Matt Murphy, who oversees the iFund created earlier this year by Kleiner Perkins Caufield & Byers, has received 2,500 business plans for potential iPhone application start-ups this year and has invested in four.
He tells the Times that until the iPhone emerged, finding hot mobile start-ups was difficult – largely because control over what was on a cellphone was controlled by the wireless carriers, not entrepreneurs.
That changed with the launch of the App Store, from where iPhone owners have already downloaded more than 60 million applications.
This, and the emergence of smartphone software opportunities, such as Google’s new Android operating system, has sparked a creative boom among software developers.
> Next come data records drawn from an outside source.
Fixpoint setting_from_statements {A} (target : AssignmentTarget) (parse : bytes -> result bytes A) (default current : A)
    (statements : list Statement) : result bytes A :=
  match statements with
  | [] => Ok current
  | S_Assignment a :: rest =>
      if bool_decide (as_target a = target) then
        v ← at_config_line (as_line a) (parse (as_value a)); setting_from_statements target parse default v rest
      else setting_from_statements target parse default current rest
  | S_Unset u :: rest =>
      setting_from_statements target parse default
        (if bool_decide (un_target u = target) then default else current) rest
  | _ :: rest => setting_from_statements target parse default current rest
  end.

(** Source: config/mod.rs `pub fn umask_from_config` *)
Definition umask_from_config (c : Config) : result bytes Z :=
  setting_from_statements Umask parse_umask DEFAULT_UMASK DEFAULT_UMASK (statements c).

(** Source: delivery/local_lock.rs `pub fn from_config(config` *)
Definition lock_method_from_config (c : Config) : result bytes LockMethodKind :=
  setting_from_statements LockMethod lock_method_parse Flock Flock (statements c).

(** Source: delivery/local_lock.rs `fn duration_from_config` *)
Definition duration_from_config (c : Config) (target : AssignmentTarget) (default : Z) (parse : bytes -> result bytes Z) :
    result bytes Z := setting_from_statements target parse default default (statements c).

(** Source: delivery/local_lock.rs `pub const DEFAULT_LOCK_TIMEOUT` *)
Definition DEFAULT_LOCK_TIMEOUT : Z := 1024.
(** Source: delivery/local_lock.rs `pub const DEFAULT_LOCK_SLEEP` *)
Definition DEFAULT_LOCK_SLEEP : Z := 8.
(** Source: external_process.rs `pub const DEFAULT_PROCESS_TIMEOUT` *)
Definition DEFAULT_PROCESS_TIMEOUT : Z := 960.

(** A [Duration] of whole seconds is the number of them.
    Source: delivery/local_lock.rs `pub fn lock_timeout_from_config` *)
Definition lock_timeout_from_config (c : Config) : result bytes Z :=
  duration_from_config c LockTimeout DEFAULT_LOCK_TIMEOUT parse_lock_timeout_seconds.
(** Source: delivery/local_lock.rs `pub fn lock_sleep_from_config` *)
Definition lock_sleep_from_config (c : Config) : result bytes Z :=
  duration_from_config c LockSleep DEFAULT_LOCK_SLEEP parse_lock_sleep_seconds.
(** Source: external_process.rs `pub fn process_timeout_from_config` *)
Definition process_timeout_from_config (c : Config) : result bytes Z :=
  duration_from_config c ProcessTimeout DEFAULT_PROCESS_TIMEOUT parse_process_timeout_seconds.
(* ===== verification/Runtime.v ===== *)
(** Runtime variables: [RuntimeVariables] of [src/src/runtime.rs].  A runtime
    is a map of its own values over a chain of shared, immutable layers; a
    copy block forks it by freezing the current values into a layer both
    branches keep.  Names and text are bytes; trace records are not modelled.

    An [Arc<RuntimeLayer>] is never mutated, so sharing it is sharing a value. *)
From stdpp Require Import gmap.
From S2P Require Import Prelude Numbers Utf8 Config Variables.
#[local] Open Scope Z_scope.

(** Source: runtime.rs `enum RuntimeValue` *)
Inductive RuntimeValue := RV_Text (text : bytes) | RV_Bytes (raw : bytes) | RV_Removed.

#[export] Instance RuntimeValue_eq_dec : EqDecision RuntimeValue.
Proof. solve_decision. Defined.

Abbreviation Values := (gmap (list Z) RuntimeValue) (only parsing).

(** Source: runtime.rs `struct RuntimeLayer` *)
Inductive RuntimeLayer := MkRuntimeLayer (parent : option RuntimeLayer) (values : Values).

(** Source: runtime.rs `pub struct RuntimeVariables` *)
Record RuntimeVariables := {
  rt_parent : option RuntimeLayer; rt_values : Values; system_hostname : option bytes;
  process_id : bytes; last_command_status : bytes; current_rc_file : option bytes;
}.
(* ===== verification/Settings.v ===== *)
(** Settings: the typed reading of the runtime's variables
    ([src/src/runtime/settings.rs]), the trace configuration
    ([src/src/trace/config.rs]) and the validation of a whole configuration
    before a message is read ([src/src/configuration.rs]). *)
From stdpp Require Import gmap.
From S2P Require Import Prelude Numbers Utf8 Config Limits Variables Runtime.
#[local] Open Scope Z_scope.

(** Source: runtime/settings.rs `pub struct RuntimeSettingError` *)
Record RuntimeSettingError := { rse_line : option nat; rse_name : bytes; rse_message : bytes }.

(** Source: runtime/settings.rs `pub struct RuntimeSettings` *)
Record RuntimeSettings := { rs_variables : RuntimeVariables; rs_line : option nat }.

Definition new_settings (variables : RuntimeVariables) : RuntimeSettings := {| rs_variables := variables; rs_line := None |}.
(** Source: runtime/settings.rs `pub fn at_line` *)
Definition settings_at_line (variables : RuntimeVariables) (line : nat) : RuntimeSettings :=
  {| rs_variables := variables; rs_line := Some line |}.

Section settings.
  Context {T : Target}.

(** Source: runtime/settings.rs `fn error(self` *)
Definition setting_error (s : RuntimeSettings) (name message : bytes) : RuntimeSettingError :=
  {| rse_line := rs_line s; rse_name := name; rse_message := message |}.

(** The body of the readers: the current value parsed, or the default. *)
Definition read_setting {A} (s : RuntimeSettings) (name : bytes) (parse : bytes -> result bytes A) (default : A) :
    result RuntimeSettingError A :=
  match get (rs_variables s) name with
  | Some value => map_err (setting_error s name) (parse value)
  | None => Ok default
  end.

(** Source: runtime/settings.rs `pub fn process_timeout` *)
Definition process_timeout (s : RuntimeSettings) : result RuntimeSettingError Z :=
  read_setting s (B "TIMEOUT") parse_process_timeout_seconds DEFAULT_PROCESS_TIMEOUT.
(** Source: runtime/settings.rs `pub fn lock_timeout` *)
Definition lock_timeout (s : RuntimeSettings) : result RuntimeSettingError Z :=
  read_setting s (B "LOCKTIMEOUT") parse_lock_timeout_seconds DEFAULT_LOCK_TIMEOUT.
(** Source: runtime/settings.rs `pub fn lock_sleep` *)
Definition lock_sleep (s : RuntimeSettings) : result RuntimeSettingError Z :=
  read_setting s (B "LOCKSLEEP") parse_lock_sleep_seconds DEFAULT_LOCK_SLEEP.
(** Source: runtime/settings.rs `pub fn lock_method` *)
Definition lock_method (s : RuntimeSettings) : result RuntimeSettingError LockMethodKind :=
  read_setting s (B "LOCKMETHOD") lock_method_parse Flock.
(** Source: runtime/settings.rs `pub fn umask` *)
Definition umask (s : RuntimeSettings) : result RuntimeSettingError Z :=
  read_setting s (B "UMASK") parse_umask DEFAULT_UMASK.

Definition linebuf_range_error : bytes :=
  B "LINEBUF must be from " ++ z_decimal MIN_LINEBUF ++ B " through " ++ z_decimal MAX_LINEBUF ++ B " bytes".
Definition parse_linebuf_value (value : bytes) : result bytes Z :=
  value ← ok_or (B "LINEBUF must be an unsigned decimal integer") (parse_usize value);
  if between MIN_LINEBUF MAX_LINEBUF value then Ok value else Err linebuf_range_error.
(** Source: runtime/settings.rs `pub fn linebuf` *)
Definition linebuf (s : RuntimeSettings) : result RuntimeSettingError Z :=
  read_setting s (B "LINEBUF") parse_linebuf_value DEFAULT_LINEBUF.

Definition nonempty_setting (s : RuntimeSettings) (name : bytes) : option bytes :=
  match get (rs_variables s) name with Some (b :: l) => Some (b :: l) | _ => None end.
(** Source: runtime/settings.rs `pub fn logfile` *)
Definition settings_logfile (s : RuntimeSettings) : option bytes := nonempty_setting s (B "LOGFILE").
(** Source: runtime/settings.rs `pub fn maildir` *)
Definition settings_maildir (s : RuntimeSettings) : option bytes := nonempty_setting s (B "MAILDIR").
End settings.

(** * Trace configuration *)

(** Source: trace/schema.rs `pub enum TraceDetail` *)
Inductive TraceDetail := Metadata | Values_.

(** The failure policy has one value and is left out.
    Source: trace/config.rs `pub struct TraceConfig` *)
Record TraceConfig := {
  tc_verbose : bool; tc_logfile : option bytes; tc_detail : TraceDetail; tc_may_log : bool;
}.
(** Source: trace/config.rs `impl Default for TraceConfig` *)
Definition default_trace : TraceConfig :=
  {| tc_verbose := false; tc_logfile := None; tc_detail := Metadata; tc_may_log := false |}.

(** Source: trace/config.rs `pub struct TraceConfigError` *)
Record TraceConfigError := { tce_line : nat; tce_name : bytes; tce_reason : bytes }.

(** Source: trace/config.rs `pub(crate) fn parse_procmail_boolean` *)
Definition parse_procmail_boolean (value : bytes) : option bool :=
  let value := to_ascii_lowercase <$> value in
  if (match value with b :: _ => is_ascii_digit b && negb (b =? c_0) | [] => false end)
     || existsb (starts_with value) [B "on"; B "y"; B "t"; B "e"] then Some true
  else if starts_with value (B "0") || existsb (starts_with value) [B "off"; B "n"; B "f"; B "d"] then Some false
  else None.

Section trace.
  Context {R : RegexEngine}.

(** Source: trace/config.rs `fn statements_may_log` *)
Fixpoint statement_may_log (s : Statement) : bool :=
  match s with
  | S_Assignment a =>
      bool_decide (as_target a = Log) || (bool_decide (as_target a = LogAbstract) && negb (bytes_eqb (as_value a) (B "no")))
  | S_Include _ | S_Switch _ => true
  | S_Recipe (MkRecipe _ _ _ _ _ (RA_Block children)) => existsb statement_may_log children
  | S_Recipe _ | S_Unset _ | S_CommandAssignment _ => false
  end.
Definition statements_may_log : list Statement -> bool := existsb statement_may_log.

Definition with_verbose (b : bool) (c : TraceConfig) : TraceConfig :=
  {| tc_verbose := b; tc_logfile := tc_logfile c; tc_detail := tc_detail c; tc_may_log := tc_may_log c |}.
Definition with_logfile (f : option bytes) (c : TraceConfig) : TraceConfig :=
  {| tc_verbose := tc_verbose c; tc_logfile := f; tc_detail := tc_detail c; tc_may_log := tc_may_log c |}.
Definition with_detail (d : TraceDetail) (c : TraceConfig) : TraceConfig :=
  {| tc_verbose := tc_verbose c; tc_logfile := tc_logfile c; tc_detail := d; tc_may_log := tc_may_log c |}.

(** One iteration of the loop of [from_config].
    Source: trace/config.rs:42-88 `TraceConfig::from_config (loop body)` *)
Definition trace_statement (settings : TraceConfig) (s : Statement) : result TraceConfigError TraceConfig :=
  match s with
  | S_Unset u =>
      Ok match un_target u with
         | Verbose => with_verbose false settings
         | LogFile => with_logfile None settings
         | LogDetail => with_detail Metadata settings
         | _ => settings
         end
  | S_Assignment a =>
      let refused reason := {| tce_line := as_line a; tce_name := as_name a; tce_reason := reason |} in
      match as_target a with
      | Verbose =>
          b ← ok_or (refused (B "expected a procmail boolean value")) (parse_procmail_boolean (as_value a));
          Ok (with_verbose b settings)
      | LogFile => Ok (with_logfile (if bool_decide (as_value a = []) then None else Some (as_value a)) settings)
      | LogDetail =>
          if bytes_eqb (as_value a) (B "metadata") then Ok (with_detail Metadata settings)
          else if bytes_eqb (as_value a) (B "values") then Ok (with_detail Values_ settings)
          else Err (refused (B "expected 'metadata' or 'values'"))
      | _ => Ok settings
      end
  | _ => Ok settings
  end.

Fixpoint trace_statements (settings : TraceConfig) (ss : list Statement) : result TraceConfigError TraceConfig :=
  match ss with [] => Ok settings | s :: ss' => settings ← trace_statement settings s; trace_statements settings ss' end.

(** Source: trace/config.rs `pub fn from_config` *)
Definition trace_from_config (c : Config) : result TraceConfigError TraceConfig :=
  trace_statements {| tc_verbose := false; tc_logfile := None; tc_detail := Metadata;
                      tc_may_log := statements_may_log (statements c) |} (statements c).

(** Source: trace/config.rs `pub fn enabled` *)
Definition trace_enabled (c : TraceConfig) : bool := tc_verbose c || tc_may_log c.
End trace.

(** * Validation before a message is read *)

(** The source turns each error into its text; the model keeps them apart. *)
Inductive ConfigurationError := CE_Limits (e : LimitConfigError) | CE_Text (message : bytes) | CE_Trace (e : TraceConfigError).

(** Source: configuration.rs `pub struct ConfigurationSettings` *)
Record ConfigurationSettings := {
  cs_message_limits : MessageLimits; cs_durability : DurabilityPolicy; cs_trace : TraceConfig;
}.

(** Source: configuration.rs `pub fn validate` *)
Definition validate_configuration {T : Target} {R : RegexEngine} (c : Config) : result ConfigurationError ConfigurationSettings :=
  message_limits ← map_err CE_Limits (from_config c);
  durability ← map_err CE_Text (durability_from_config c);
  _ ← map_err CE_Text (lock_method_from_config c);
  _ ← map_err CE_Text (lock_timeout_from_config c);
  _ ← map_err CE_Text (lock_sleep_from_config c);
  _ ← map_err CE_Text (process_timeout_from_config c);
  _ ← map_err CE_Text (umask_from_config c);
  trace ← map_err CE_Trace (trace_from_config c);
  Ok {| cs_message_limits := message_limits; cs_durability := durability; cs_trace := trace |}.

(** * A validated configuration cannot fail later *)

Section validated.
  Context {T : Target} {R : RegexEngine}.

(** The result of a reader matters here only as whether there is one. *)
Definition readable {A} (m : result RuntimeSettingError A) : Prop := exists v, m = Ok v.

Lemma get_set_plain r name value : is_special name = false -> get (set r name value) name = Some value.
Proof. intros Hs. unfold get. rewrite special_plain by done. unfold read_with. by rewrite find_set, bool_decide_eq_true_2. Qed.

Lemma read_setting_after_set {A} r line name value (parse : bytes -> result bytes A) default x :
  is_special name = false -> parse value = Ok x ->
  read_setting (settings_at_line (set r name value) line) name parse default = Ok x.
Proof. intros Hs Hp. unfold read_setting. cbn [settings_at_line rs_variables]. by rewrite get_set_plain, Hp. Qed.

Lemma map_err_Ok {E F A} (f : E -> F) (m : result E A) a : map_err f m = Ok a <-> m = Ok a.
Proof. destruct m; simpl; split; congruence. Qed.

(** The readers of the settings that are validated, by target. *)
Definition setting_readable (t : AssignmentTarget) (s : RuntimeSettings) : Prop :=
  match t with
  | LockMethod => readable (lock_method s)
  | LockTimeout => readable (lock_timeout s)
  | LockSleep => readable (lock_sleep s)
  | ProcessTimeout => readable (process_timeout s)
  | Umask => readable (umask s)
  | _ => True
  end.

(** A name means a target by its row of the table. *)
Lemma known_target_name name t :
  variable_policy name = RcOnly t -> table_lookup known_targets name = Some t.
Proof.
  unfold variable_policy. destruct (table_lookup known_targets name); [congruence|].
  destruct (table_lookup shell_targets name); [done|]. repeat case_match; congruence.
Qed.

Lemma table_lookup_elem {A} (table : list (bytes * A)) name a : table_lookup table name = Some a -> (name, a) ∈ table.
Proof.
  unfold table_lookup. intros ([n a'] & Hf & ->)%fmap_Some.
  apply List.find_some in Hf as [Hin Hn%bytes_eqb_true]. simpl. subst. by apply list_elem_of_In.
Qed.

(** What passed validation cannot fail later.  When a configuration is
    accepted, the value of each of its assignments to a lock, timeout or mask
    setting is one the runtime setting can be read back from once the
    statement has executed, at any line and over any runtime. *)
Theorem validated_settings_readable (c : Config) (settings : ConfigurationSettings) (a : Assignment)
    (r : RuntimeVariables) (line : nat)
    (Hvalid : validate_configuration c = Ok settings)
    (Ha : S_Assignment a ∈ statements c)
    (Hname : variable_policy (as_name a) = RcOnly (as_target a)) :
  setting_readable (as_target a) (settings_at_line (set r (as_name a) (as_value a)) line).
Proof.
  unfold validate_configuration in Hvalid.
  apply result_bind_Ok in Hvalid as (ml & _ & Hvalid). apply result_bind_Ok in Hvalid as (du & _ & Hvalid).
  apply result_bind_Ok in Hvalid as (lm & Hlm%map_err_Ok & Hvalid).
  apply result_bind_Ok in Hvalid as (lt & Hlt%map_err_Ok & Hvalid).
  apply result_bind_Ok in Hvalid as (ls & Hls%map_err_Ok & Hvalid).
  apply result_bind_Ok in Hvalid as (pt & Hpt%map_err_Ok & Hvalid).
  apply result_bind_Ok in Hvalid as (um & Hum%map_err_Ok & _).
  unfold lock_timeout_from_config, lock_sleep_from_config, process_timeout_from_config, duration_from_config in *.
  apply known_target_name, table_lookup_elem in Hname.
  destruct a as [aline name value t expansion]. cbn [as_name as_target as_value] in *.
  assert (forall A (f : bytes -> result bytes A) d v, setting_from_statements t f d d (statements c) = Ok v -> exists x, f value = Ok x) as Hp
    by (intros A f d v Hs; exact (setting_parses _ _ _ _ _ _ Hs _ Ha eq_refl)).
  destruct t; cbn [setting_readable]; try done.
  all: repeat (apply elem_of_cons in Hname as [Hname|Hname]; [try discriminate Hname; injection Hname as ->|]);
    [|by apply not_elem_of_nil in Hname].
  - destruct (Hp _ _ _ _ Hlm) as [x Hx]. exists x. by apply read_setting_after_set.
  - destruct (Hp _ _ _ _ Hls) as [x Hx]. exists x. by apply read_setting_after_set.
  - destruct (Hp _ _ _ _ Hlt) as [x Hx]. exists x. by apply read_setting_after_set.
  - destruct (Hp _ _ _ _ Hpt) as [x Hx]. exists x. by apply read_setting_after_set.
  - destruct (Hp _ _ _ _ Hum) as [x Hx]. exists x. by apply read_setting_after_set.
Qed.
End validated.

Definition no_regex : RegexEngine := Build_RegexEngine unit (fun _ _ => false) (fun _ _ => None).
Definition timeout_assignment : Assignment :=
  {| as_line := 3; as_name := B "TIMEOUT"; as_value := B "12"; as_target := ProcessTimeout; as_expansion := None |}.
Definition timeout_config : @Config no_regex :=
  @Build_Config no_regex [S_Assignment timeout_assignment] {| loc_line := 0; loc_file := None; loc_truncated := false |} []
    (Build_RcParseCounts 0 0 0 0 0) 2048.

Lemma validated_settings_readable_witness :
  readable (process_timeout (settings_at_line (set (default_runtime (B "1")) (B "TIMEOUT") (B "12")) 3)).
Proof.
  refine (validated_settings_readable (R := no_regex) timeout_config
    {| cs_message_limits := default_limits; cs_durability := DP_None; cs_trace := default_trace |}
    timeout_assignment (default_runtime (B "1")) 3 _ _ _).
  - by vm_compute.
  - apply list_elem_of_here.
  - by vm_compute.
Defined.
Lemma base64_at_value i : sextet i -> base64_value (base64_at i) = Ok i /\ is_base64 (base64_at i) = true.
Proof.
  intros Hi. assert (forallb (fun k => bool_decide (base64_value (base64_at (Z.of_nat k)) = Ok (Z.of_nat k)) && is_base64 (base64_at (Z.of_nat k)))
    (seq 0 64) = true) as H by (vm_compute; reflexivity).
  rewrite forallb_forall in H. specialize (H (Z.to_nat i)). rewrite Z2Nat.id in H by (unfold sextet in *; lia).
  rewrite in_seq in H. apply andb_true_iff in H as [H1 H2]; [|unfold sextet in *; lia].
  by apply bool_decide_eq_true in H1.
Qed.

Lemma base64_value_at b v : base64_value b = Ok v -> sextet v /\ base64_at v = b /\ b <> c_EQ.
Proof.
  intros H.
  assert (forall lo n off, between lo (lo + Z.of_nat n) b = true ->
    forallb (fun k => bool_decide (base64_at (Z.of_nat k + off) = lo + Z.of_nat k) && bool_decide (lo + Z.of_nat k <> c_EQ)) (seq 0 (S n)) = true ->
    base64_at (b - lo + off) = b /\ b <> c_EQ) as Hrange.
  { intros lo n off [Hlo Hhi]%Utf8.between_true Hall. rewrite forallb_forall in Hall.
    specialize (Hall (Z.to_nat (b - lo))). rewrite in_seq, Z2Nat.id in Hall by lia.
    apply andb_true_iff in Hall as [H1%bool_decide_eq_true H2%bool_decide_eq_true]; [|lia].
    replace (lo + (b - lo)) with b in * by lia. done. }
  unfold base64_value in H.
  destruct (between c_A c_Z b) eqn:H1; [injection H as <-|destruct (between c_a c_z b) eqn:H2; [injection H as <-|
    destruct (between c_0 c_9 b) eqn:H3; [injection H as <-|]]].
  - split; [apply Utf8.between_true in H1; unfold sextet; lia|]. rewrite <-(Z.add_0_r (b - c_A)).
    apply (Hrange 65 25%nat 0 H1). vm_compute. reflexivity.
  - split; [apply Utf8.between_true in H2; unfold sextet; lia|].
    apply (Hrange 97 25%nat 26 H2). vm_compute. reflexivity.
  - split; [apply Utf8.between_true in H3; unfold sextet; lia|].
    apply (Hrange 48 9%nat 52 H3). vm_compute. reflexivity.
  - destruct (Z.eqb_spec b c_PLUS) as [->|]; [injection H as <-; by vm_compute|].
    destruct (Z.eqb_spec b c_SLASH) as [->|]; [injection H as <-; by vm_compute|done].
Qed.

Lemma is_base64_not_eq b : is_base64 b = true -> (b =? c_EQ) = false.
Proof.
  intros H. apply Z.eqb_neq. intros ->. vm_compute in H. done.
Qed.

Section sextets.
#[local] Ltac Zify.zify_post_hook ::= Z.div_mod_to_equations.

(** The sextets of three bytes and the bytes of four sextets. *)
Lemma sextet_hi x : is_byte x -> Z.shiftr x 2 = x / 4 /\ sextet (x / 4).
Proof. unfold is_byte, sextet. intros. rewrite Z.shiftr_div_pow2 by lia. split; [done|lia]. Qed.
Lemma sextet_mid x y : is_byte x -> is_byte y ->
  Z.lor (Z.shiftl (Z.land x 3) 4) (Z.shiftr y 4) = (x mod 4) * 16 + y / 16 /\ sextet ((x mod 4) * 16 + y / 16).
Proof.
  unfold is_byte, sextet. intros. replace (Z.land x 3) with (x mod 4) by (symmetry; apply (Z.land_ones x 2); lia).
  rewrite Z.shiftr_div_pow2, Z.shiftl_mul_pow2 by lia.
  rewrite lor_add by (change (2 ^ 4) with 16; lia). change (2 ^ 4) with 16. change (2 ^ 2) with 4. lia.
Qed.
Lemma sextet_low x y : is_byte x -> is_byte y ->
  Z.lor (Z.shiftl (Z.land x 15) 2) (Z.shiftr y 6) = (x mod 16) * 4 + y / 64 /\ sextet ((x mod 16) * 4 + y / 64).
Proof.
  unfold is_byte, sextet. intros. replace (Z.land x 15) with (x mod 16) by (symmetry; apply (Z.land_ones x 4); lia).
  rewrite Z.shiftr_div_pow2, Z.shiftl_mul_pow2 by lia.
  rewrite lor_add by (change (2 ^ 2) with 4; change (2 ^ 6) with 64; lia). change (2 ^ 4) with 16. change (2 ^ 6) with 64. change (2 ^ 2) with 4. lia.
Qed.
Lemma byte_1 a b : sextet a -> sextet b -> Z.lor (u8_shl a 2) (Z.shiftr b 4) = a * 4 + b / 16.
Proof.
  unfold sextet. intros. rewrite u8_shl_spec, Z.shiftr_div_pow2 by lia. change (2 ^ 2) with 4. change (2 ^ 4) with 16.
  rewrite Z.mod_small by lia. apply (lor_add a _ 2); change (2 ^ 2) with 4; lia.
Qed.
Lemma byte_2 b c : sextet b -> sextet c -> Z.lor (u8_shl b 4) (Z.shiftr c 2) = (b mod 16) * 16 + c / 4.
Proof.
  unfold sextet. intros. rewrite u8_shl_spec, Z.shiftr_div_pow2 by lia. change (2 ^ 2) with 4. change (2 ^ 4) with 16.
  replace ((b * 16) mod 256) with (b mod 16 * 16) by lia. apply (lor_add (b mod 16) _ 4); change (2 ^ 4) with 16; lia.
Qed.
Lemma byte_3 c d : sextet c -> sextet d -> Z.lor (u8_shl c 6) d = (c mod 4) * 64 + d.
Proof.
  unfold sextet. intros. rewrite u8_shl_spec by lia. change (2 ^ 6) with 64.
  replace ((c * 64) mod 256) with (c mod 4 * 64) by lia. apply (lor_add (c mod 4) _ 6); change (2 ^ 6) with 64; lia.
Qed.

Lemma land_15 x : Z.land x 15 = x mod 16.
Proof. apply (Z.land_ones x 4). lia. Qed.
Lemma land_3 x : Z.land x 3 = x mod 4.
Proof. apply (Z.land_ones x 2). lia. Qed.
Lemma land_63 x : Z.land x 63 = x mod 64.
Proof. apply (Z.land_ones x 6). lia. Qed.

Lemma decode_group_full a b c d rest :
  sextet a -> sextet b -> sextet c -> sextet d ->
  decode_groups (base64_at a :: base64_at b :: base64_at c :: base64_at d :: rest) =
  app [a * 4 + b / 16; (b mod 16) * 16 + c / 4; (c mod 4) * 64 + d] <$> decode_groups rest.
Proof.
  intros Ha Hb Hc Hd. cbn [decode_groups].
  destruct (base64_at_value a Ha) as [-> _], (base64_at_value b Hb) as [-> _],
    (base64_at_value c Hc) as [-> H1%is_base64_not_eq], (base64_at_value d Hd) as [-> H2%is_base64_not_eq].
  rewrite H1, H2. cbn [mbind result_bind negb andb orb app]. by rewrite byte_1, byte_2, byte_3.
Qed.

Lemma decode_group_two a b c :
  sextet a -> sextet b -> sextet c -> c mod 4 = 0 ->
  decode_groups [base64_at a; base64_at b; base64_at c; c_EQ] = Ok [a * 4 + b / 16; (b mod 16) * 16 + c / 4].
Proof.
  intros Ha Hb Hc H4. cbn [decode_groups].
  destruct (base64_at_value a Ha) as [-> _], (base64_at_value b Hb) as [-> _],
    (base64_at_value c Hc) as [-> H1%is_base64_not_eq].
  rewrite H1. cbn -[Z.land u8_shl Z.lor Z.shiftr]. rewrite land_3, H4. cbn -[Z.land u8_shl Z.lor Z.shiftr]. by rewrite byte_1, byte_2.
Qed.

Lemma decode_group_one a b :
  sextet a -> sextet b -> b mod 16 = 0 ->
  decode_groups [base64_at a; base64_at b; c_EQ; c_EQ] = Ok [a * 4 + b / 16].
Proof.
  intros Ha Hb H16. cbn [decode_groups].
  destruct (base64_at_value a Ha) as [-> _], (base64_at_value b Hb) as [-> _].
  cbn -[Z.land u8_shl Z.lor Z.shiftr]. rewrite land_15, H16. cbn -[Z.land u8_shl Z.lor Z.shiftr]. by rewrite byte_1.
Qed.

(** Decoding what was encoded. *)
Lemma decode_append input : Forall is_byte input -> decode_groups (append_base64 input) = Ok input.
Proof.
  induction input as [input IH] using (induction_ltof1 _ (@length Z)). unfold ltof in IH. intros Hb.
  assert (is_byte 0) as B0 by (unfold is_byte; lia).
  destruct input as [|x [|y [|z rest]]]; [done| | |]; cbn [append_base64 app]; rewrite !Forall_cons in Hb.
  - destruct Hb as [Bx _]. destruct (sextet_hi x Bx) as [-> S1], (sextet_mid x 0 Bx B0) as [Hm S2].
    change (Z.shiftr 0 4) with 0 in Hm. rewrite Z.lor_0_r in Hm. rewrite Hm.
    rewrite decode_group_one by (done || lia). unfold is_byte in *. do 2 f_equal. lia.
  - destruct Hb as (Bx & By & _). destruct (sextet_hi x Bx) as [-> S1], (sextet_mid x y Bx By) as [-> S2], (sextet_low y 0 By B0) as [Hm S3].
    change (Z.shiftr 0 6) with 0 in Hm. rewrite Z.lor_0_r in Hm. rewrite Hm.
    rewrite decode_group_two by (done || lia). unfold is_byte in *. f_equal. f_equal; [lia|f_equal; lia].
  - destruct Hb as (Bx & By & Bz & Hr).
    destruct (sextet_hi x Bx) as [-> S1], (sextet_mid x y Bx By) as [-> S2], (sextet_low y z By Bz) as [-> S3].
    rewrite land_63, decode_group_full by (done || (unfold sextet; lia)).
    rewrite IH by (done || (simpl; lia)). unfold is_byte in *. cbn -[Z.mul Z.add Z.div Z.modulo].
    f_equal. f_equal; [lia|f_equal; [lia|f_equal; lia]].
Qed.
Now other investors and phonemakers are looking with increasing interest at potentially lucractive investments in innovative developers.
The Times report says Research in Motion is expected to announce soon a fund for developers who want to create applications for the BlackBerry.
JLA Ventures, which is based in Canada, along with RBC Venture Partners, is co-managing the US$150 million BlackBerry Partners Fund.
Google announced a US$10 million challenge for software using its Android operating system.